**Your objective:** Write out again each line of the material below, unchanged, from the first one to the line that holds "(* ccan/str/str.h:32-32 strstarts *)".

** Data follows **

(* ===== verification/Str.v ===== *)
(** * ccan/str: comparisons of strings, counting, classes of characters

    The functions and macros of ccan/str/str.h and ccan/str/str.c, with their theorems.
    A [char] is a byte; the classes are those of the C locale. *)

From S2P Require Import Prelude CString.
Local Open Scope string_scope.
Local Open Scope Z_scope.

(** ** Comparisons *)

(* ccan/str/str.h:21-21 streq *)
Definition streq (a b : string) : bool := strcmp_eq a b.

(* ccan/str/str.h:32-32 strstarts *)
Definition strstarts (str prefix : string) : bool := strncmp_eq str prefix (strlen prefix).

(** [str + n]. *)
Definition from (n : nat) (str : string) : string := String.substring n (String.length str - n) str.

(* ccan/str/str.h:43-49 strends *)
Definition strends (str postfix : string) : bool :=
  if strlen str <? strlen postfix then false
  else streq (from (String.length str - String.length postfix) str) postfix.

(** ** Counting *)

(** [strstr]: what is left of the haystack from the first occurrence on. *)
Fixpoint strstr (haystack needle : string) : option string :=
  if String.prefix needle haystack then Some haystack
  else match haystack with String _ t => strstr t needle | EmptyString => None end.

(** The loop has fuel; [None] is a loop that does not end. *)
Fixpoint strcount_loop (fuel : nat) (haystack needle : string) (i : Z) : option Z :=
  match fuel with
  | O => None
  | S n =>
      match strstr haystack needle with
      | None => Some i
      | Some t => strcount_loop n (from (String.length needle) t) needle (i + 1)
      end
  end.

(** One step for each character and one to see the end. *)
(* ccan/str/str.c:4-13 strcount *)
Definition strcount (haystack needle : string) : option Z :=
  strcount_loop (S (String.length haystack)) haystack needle 0.

(** ** The room for a number *)

(** The bytes for the text of an integer of [n] bytes. *)
(* ccan/str/str.h:90-92 STR_MAX_CHARS *)
Definition STR_MAX_CHARS (n : Z) : Z := (n * 8 + 8) / 9 * 3 + 2.

(** ** Classes of characters *)

Definition between (a b : Z) (c : ascii) : bool := (a <=? code c) && (code c <=? b).

(* ccan/str/str.h:132-135 cisdigit *)
Definition cisdigit (c : ascii) : bool := between 48 57 c.
(* ccan/str/str.h:140-143 cislower *)
Definition cislower (c : ascii) : bool := islower c.
(* ccan/str/str.h:156-159 cisupper *)
Definition cisupper (c : ascii) : bool := between 65 90 c.
(* ccan/str/str.h:114-117 cisalpha *)
Definition cisalpha (c : ascii) : bool := cislower c || cisupper c.
(* ccan/str/str.h:110-113 cisalnum *)
Definition cisalnum (c : ascii) : bool := cisalpha c || cisdigit c.
(* ccan/str/str.h:118-121 cisascii *)
Definition cisascii (c : ascii) : bool := code c <? 128.
(* ccan/str/str.h:123-126 cisblank *)
Definition cisblank (c : ascii) : bool := (code c =? 32) || (code c =? 9).
(* ccan/str/str.h:128-131 ciscntrl *)
Definition ciscntrl (c : ascii) : bool := between 0 31 c || (code c =? 127).
(* ccan/str/str.h:136-139 cisgraph *)
Definition cisgraph (c : ascii) : bool := between 33 126 c.
(* ccan/str/str.h:144-147 cisprint *)
Definition cisprint (c : ascii) : bool := between 32 126 c.
(* ccan/str/str.h:148-151 cispunct *)
Definition cispunct (c : ascii) : bool := cisgraph c && negb (cisalnum c).
(* ccan/str/str.h:152-155 cisspace *)
Definition cisspace (c : ascii) : bool := isspace c.
(* ccan/str/str.h:160-163 cisxdigit *)
Definition cisxdigit (c : ascii) : bool := cisdigit c || between 97 102 c || between 65 70 c.

(** ** Lemmas *)

Lemma substring_app (s t : string) : String.substring 0 (String.length s) (s +:+ t) = s.
Proof. induction s as [|c s IH]; [by destruct t|]. rewrite append_cons. simpl. by rewrite IH. Qed.

Lemma from_app s t : from (String.length s) (s +:+ t) = t.
Proof.
  unfold from. rewrite append_length. replace (String.length s + String.length t - String.length s)%nat with (String.length t) by lia.
  induction s as [|c s IH]; [apply substring_all|]. rewrite append_cons. exact IH.
Qed.

Lemma split_at n s : (n <= String.length s)%nat → ∃ a, s = a +:+ from n s ∧ String.length a = n.
Proof.
  revert s. induction n as [|n IH]; intros s Hn.
  - exists "". split; [|done]. unfold from. by rewrite Nat.sub_0_r, substring_all.
  - destruct s as [|c s]; simpl in Hn; [lia|]. destruct (IH s) as (a & Ha & Hl); [lia|].
    exists (String c a). rewrite append_cons. simpl. split; [by f_equal|by rewrite Hl].
Qed.

Lemma prefix_spec p s : String.prefix p s = true ↔ ∃ t, s = p +:+ t.
Proof.
  revert s. induction p as [|c p IH]; intros s; simpl.
  - destruct s; (split; [|done]; eauto).
  - destruct s as [|x s]; [split; [done|by intros [t ?]]|]. simpl. destruct (ascii_dec c x) as [->|Hne].
    + rewrite IH. split; intros [t Ht]; exists t; [by rewrite append_cons, Ht|]. rewrite append_cons in Ht. by injection Ht.
    + split; [done|]. intros [t Ht]. rewrite append_cons in Ht. congruence.
Qed.

(** A string starts with a prefix exactly when it is the prefix and something after it, and
    ends with a postfix exactly when it is something and the postfix. *)
Lemma strstarts_spec s p : strstarts s p = true ↔ ∃ t, s = p +:+ t.
Proof.
  unfold strstarts, strncmp_eq, strlen. rewrite Nat2Z.id, String.eqb_eq, (substring_all p). split.
  - intros Hs. revert s Hs. induction p as [|c p IH]; intros s Hs; [by exists s|].
    destruct s as [|x s]; [done|]. simpl in Hs. injection Hs as -> Hs. destruct (IH s Hs) as [t ->]. by exists t.
  - intros [t ->]. apply substring_app.
Qed.

Lemma strends_spec s p : strends s p = true ↔ ∃ t, s = t +:+ p.
Proof.
  unfold strends, streq, strcmp_eq, strlen. destruct (Z.ltb_spec (Z.of_nat (String.length s)) (Z.of_nat (String.length p))) as [Hlt|Hge].
  - split; [done|]. intros [t ->]. rewrite append_length in Hlt. lia.
  - rewrite String.eqb_eq. split.
    + intros Hp. destruct (split_at (String.length s - String.length p) s) as (a & Ha & _); [lia|].
      exists a. by rewrite Hp in Ha.
    + intros [t ->]. rewrite append_length.
      replace (String.length t + String.length p - String.length p)%nat with (String.length t) by lia. apply from_app.
Qed.

(** [strstr] finds the first occurrence. *)
Definition occurs_in (needle s : string) : Prop := ∃ a b, s = a +:+ needle +:+ b.
Lemma append_inj (a b s t : string) : a +:+ s = b +:+ t → String.length a = String.length b → a = b ∧ s = t.
Proof.
  revert b. induction a as [|c a IH]; intros [|x b] He Hl; try done. rewrite !append_cons in He. injection He as -> He.
  simpl in Hl. destruct (IH b He) as [-> ->]; [lia|done].
Qed.

Lemma strstr_eq s needle : strstr s needle =
  if String.prefix needle s then Some s
  else match s with String _ t => strstr t needle | EmptyString => None end.
Proof. by destruct s. Qed.

Lemma strstr_spec s needle : match strstr s needle with
  | Some t => ∃ a b, s = a +:+ needle +:+ b ∧ t = needle +:+ b ∧
      ∀ x y, s = x +:+ needle +:+ y → (String.length a <= String.length x)%nat
  | None => ¬ occurs_in needle s
  end.
Proof.
  induction s as [|c s IH]; rewrite strstr_eq.
  - destruct (String.prefix needle "") eqn:Hp.
    + apply prefix_spec in Hp as [t Ht]. exists "", t. split_and!; [done..|]. simpl. lia.
    + intros (a & b & Hs). assert (needle = "") as ->; [|done].
      destruct a; [|done]. by destruct needle.
  - destruct (String.prefix needle (String c s)) eqn:Hp.
    + apply prefix_spec in Hp as [t Ht]. exists "", t. split_and!; [done..|]. simpl. lia.
    + assert (∀ x y, String c s = x +:+ needle +:+ y → ∃ x', x = String c x' ∧ s = x' +:+ needle +:+ y) as Hin.
      { intros [|d x] y Hs; [|rewrite append_cons in Hs; injection Hs as -> Hs; eauto].
        enough (String.prefix needle (String c s) = true) by congruence. apply prefix_spec. eauto. }
      destruct (strstr s needle) as [t|].
      * destruct IH as (a & b & -> & -> & Hmin). exists (String c a), b. split_and!; [done..|].
        intros x y (x' & -> & Hx)%Hin. simpl. apply Hmin in Hx. lia.
      * intros (x & y & (x' & _ & Hx)%Hin). apply IH. by exists x', y.
Qed.

(** *** Counting *)

(** The pieces with the needle between them. *)
Fixpoint pack (needle : string) (l : list string) : string :=
  match l with
  | [] => ""
  | [x] => x
  | x :: l' => x +:+ needle +:+ pack needle l'
  end.

Lemma pack_cons needle x y l : pack needle (x :: y :: l) = x +:+ needle +:+ pack needle (y :: l).
Proof. done. Qed.

Lemma pack_grow needle c x l : pack needle ((c +:+ x) :: l) = c +:+ pack needle (x :: l).
Proof. destruct l as [|y l]; [done|]. by rewrite !pack_cons, append_assoc. Qed.

(** What follows a shorter beginning has what follows a longer one at its end. *)
Lemma append_shift (a b s t : string) : a +:+ s = b +:+ t → (String.length a <= String.length b)%nat → ∃ c, s = c +:+ t.
Proof.
  intros He Hl. destruct (split_at (String.length a) b Hl) as (a' & Hb & Ha'). exists (from (String.length a) b).
  rewrite Hb, append_assoc in He. by apply append_inj in He as [_ ->].
Qed.

(** No more than [n] copies of the needle fit in [s] side by side, and [n] do. *)
Definition most (needle s : string) (n : nat) : Prop :=
  (∃ l, length l = S n ∧ s = pack needle l) ∧ ∀ x l, s = pack needle (x :: l) → (length l <= n)%nat.

Lemma strcount_loop_spec needle fuel s i :
  needle ≠ "" → (String.length s < fuel)%nat →
  ∃ n, strcount_loop fuel s needle i = Some (i + Z.of_nat n) ∧ most needle s n.
Proof.
  intros Hn. revert s i. induction fuel as [|fuel IH]; intros s i Hf; [lia|]. simpl.
  pose proof (strstr_spec s needle) as Hs. destruct (strstr s needle) as [t|].
  - destruct Hs as (a & b & -> & -> & Hmin). rewrite from_app. rewrite !append_length in Hf.
    assert (String.length needle ≠ 0%nat) by by destruct needle.
    destruct (IH b (i + 1)) as (n & -> & (l & Hl & ->) & Hmost); [lia|]. exists (S n). split; [f_equal; lia|]. split.
    + destruct l as [|y l]; [done|]. exists (a :: y :: l). split; [simpl in *; lia|done].
    + intros x [|y l'] He; [simpl; lia|]. rewrite pack_cons in He. pose proof (Hmin _ _ He) as Hle.
      rewrite <- !append_assoc in He. destruct (append_shift _ _ _ _ He) as [c Hc]; [rewrite !append_length; lia|].
      rewrite <- pack_grow in Hc. apply Hmost in Hc. simpl. lia.
  - exists 0%nat. split; [f_equal; lia|]. split; [by exists [s]|]. intros x [|y l] He; [simpl; lia|].
    destruct Hs. rewrite He, pack_cons. by eexists _, _.
Qed.

(** Counting ends for every needle but the empty one and answers the largest number of copies of the
    needle that are in the haystack side by side. *)
Theorem strcount_spec haystack needle : needle ≠ "" →
  ∃ n, strcount haystack needle = Some (Z.of_nat n) ∧ most needle haystack n.
Proof. intros Hn. destruct (strcount_loop_spec needle (S (String.length haystack)) haystack 0) as (n & Hc & Hm); [done|lia|]. eauto. Qed.

(** The empty needle is found again and again where it was found: the loop does not end. *)
Lemma strcount_empty fuel haystack i : strcount_loop fuel haystack "" i = None.
Proof.
  revert i. induction fuel as [|fuel IH]; intros i; [done|]. simpl. rewrite strstr_eq.
  assert (from 0 haystack = haystack) as Hf by (unfold from; by rewrite Nat.sub_0_r, substring_all).
  destruct haystack; simpl; by rewrite Hf.
Qed.

(** *** The room for a number *)

Lemma room_digits n : 0 < n → 2 ^ (8 * n) <= 10 ^ (3 * ((n * 8 + 8) / 9)).
Proof.
  intros Hn. assert (8 * n <= 9 * ((n * 8 + 8) / 9)) as Hk by (Z.div_mod_to_equations; lia).
  etransitivity; [apply Z.pow_le_mono_r; [lia|exact Hk]|]. rewrite !Z.pow_mul_r by (Z.div_mod_to_equations; lia).
  apply Z.pow_le_mono_l. lia.
Qed.

Lemma print_base_length base v k : 2 <= base → 0 <= v < base ^ k → 0 < k → strlen (print_base base v) <= k.
Proof.
  intros Hb Hv Hk. unfold print_base, strlen.
  pose proof (print_digits_length base (S (Z.to_nat (Z.log2 v))) v "" (pred (Z.to_nat k)) Hb) as Hlen.
  rewrite Nat.succ_pred in Hlen by lia. rewrite Z2Nat.id in Hlen by lia. simpl (String.length "") in Hlen. lia.
Qed.

(** [STR_MAX_CHARS] is enough for the text of any value of the type, signed or not, in decimal, and for the
    hexadecimal digits with 0x in front, the NUL included. *)
Theorem STR_MAX_CHARS_enough n v : 0 < n →
  (- 2 ^ (8 * n - 1) <= v < 2 ^ (8 * n) → strlen (print_d v) + 1 <= STR_MAX_CHARS n) ∧
  (0 <= v < 2 ^ (8 * n) → strlen ("0x" +:+ print_x v) + 1 <= STR_MAX_CHARS n).
Proof.
  intros Hn. pose proof (room_digits n Hn) as Hroom. unfold STR_MAX_CHARS.
  assert (0 < (n * 8 + 8) / 9 ∧ 2 * n + 1 <= 3 * ((n * 8 + 8) / 9)) as [Hk Hx] by (Z.div_mod_to_equations; lia).
  assert (2 ^ (8 * n - 1) <= 2 ^ (8 * n)) as Hhalf by (apply Z.pow_le_mono_r; lia). split; intros Hv.
  - assert (∀ u, 0 <= u < 10 ^ (3 * ((n * 8 + 8) / 9)) → strlen (print_u u) <= 3 * ((n * 8 + 8) / 9)) as Hu
      by (intros; apply print_base_length; lia).
    assert (2 ^ (8 * n - 1) < 2 ^ (8 * n)) by (apply Z.pow_lt_mono_r; lia).
    unfold print_d. destruct (Z.ltb_spec v 0).
    + rewrite strlen_app. change (strlen "-") with 1. pose proof (Hu (- v)). lia.
    + pose proof (Hu v). lia.
  - rewrite strlen_app. change (strlen "0x") with 2.
    assert (strlen (print_x v) <= 2 * n); [|lia]. apply print_base_length; [lia| |lia].
    replace (16 ^ (2 * n)) with (2 ^ (8 * n)); [done|]. change 16 with (2 ^ 4). rewrite <- Z.pow_mul_r by lia. f_equal. lia.
Qed.

(** *** Classes: a character of ASCII is in exactly one of four *)

Definition classes (c : ascii) : list bool := [ciscntrl c; code c =? 32; cisalnum c; cispunct c].
Lemma cis_partition c : cisascii c = true ↔ length (List.filter (λ b, b) (classes c)) = 1%nat.
Proof. destruct c as [[] [] [] [] [] [] [] []]; vm_compute; split; congruence. Qed.

(** ** Instances *)

Lemma strcount_spec_witness : "aa" ≠ "" ∧ strcount "aaa aaa" "aa" = Some 2 ∧ most "aa" "aaa aaa" 2.
Proof.
  split_and!; [done|reflexivity|]. destruct (strcount_spec "aaa aaa" "aa") as (n & Hn & Hm); [done|].
  assert (strcount "aaa aaa" "aa" = Some 2) as H2 by reflexivity. rewrite H2 in Hn. injection Hn as Hn.
  assert (n = 2%nat) as ->; [lia|exact Hm].
Defined.

Lemma STR_MAX_CHARS_enough_witness : STR_MAX_CHARS 4 = 14 ∧ strlen (print_d (- 2 ^ 31)) + 1 <= STR_MAX_CHARS 4.
Proof. split; [reflexivity|]. destruct (STR_MAX_CHARS_enough 4 (- 2 ^ 31)) as [Hd _]; [lia|].
  apply Hd. change (2 ^ (8 * 4 - 1)) with (2 ^ 31). change (2 ^ (8 * 4)) with (2 ^ 32). lia.
Defined.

** End of Data **

**Response area:**
(* ===== verification/Str.v ===== *)
(** * ccan/str: comparisons of strings, counting, classes of characters

    The functions and macros of ccan/str/str.h and ccan/str/str.c, with their theorems.
    A [char] is a byte; the classes are those of the C locale. *)

From S2P Require Import Prelude CString.
Local Open Scope string_scope.
Local Open Scope Z_scope.

(** ** Comparisons *)

(* ccan/str/str.h:21-21 streq *)
Definition streq (a b : string) : bool := strcmp_eq a b.

(* ccan/str/str.h:32-32 strstarts *)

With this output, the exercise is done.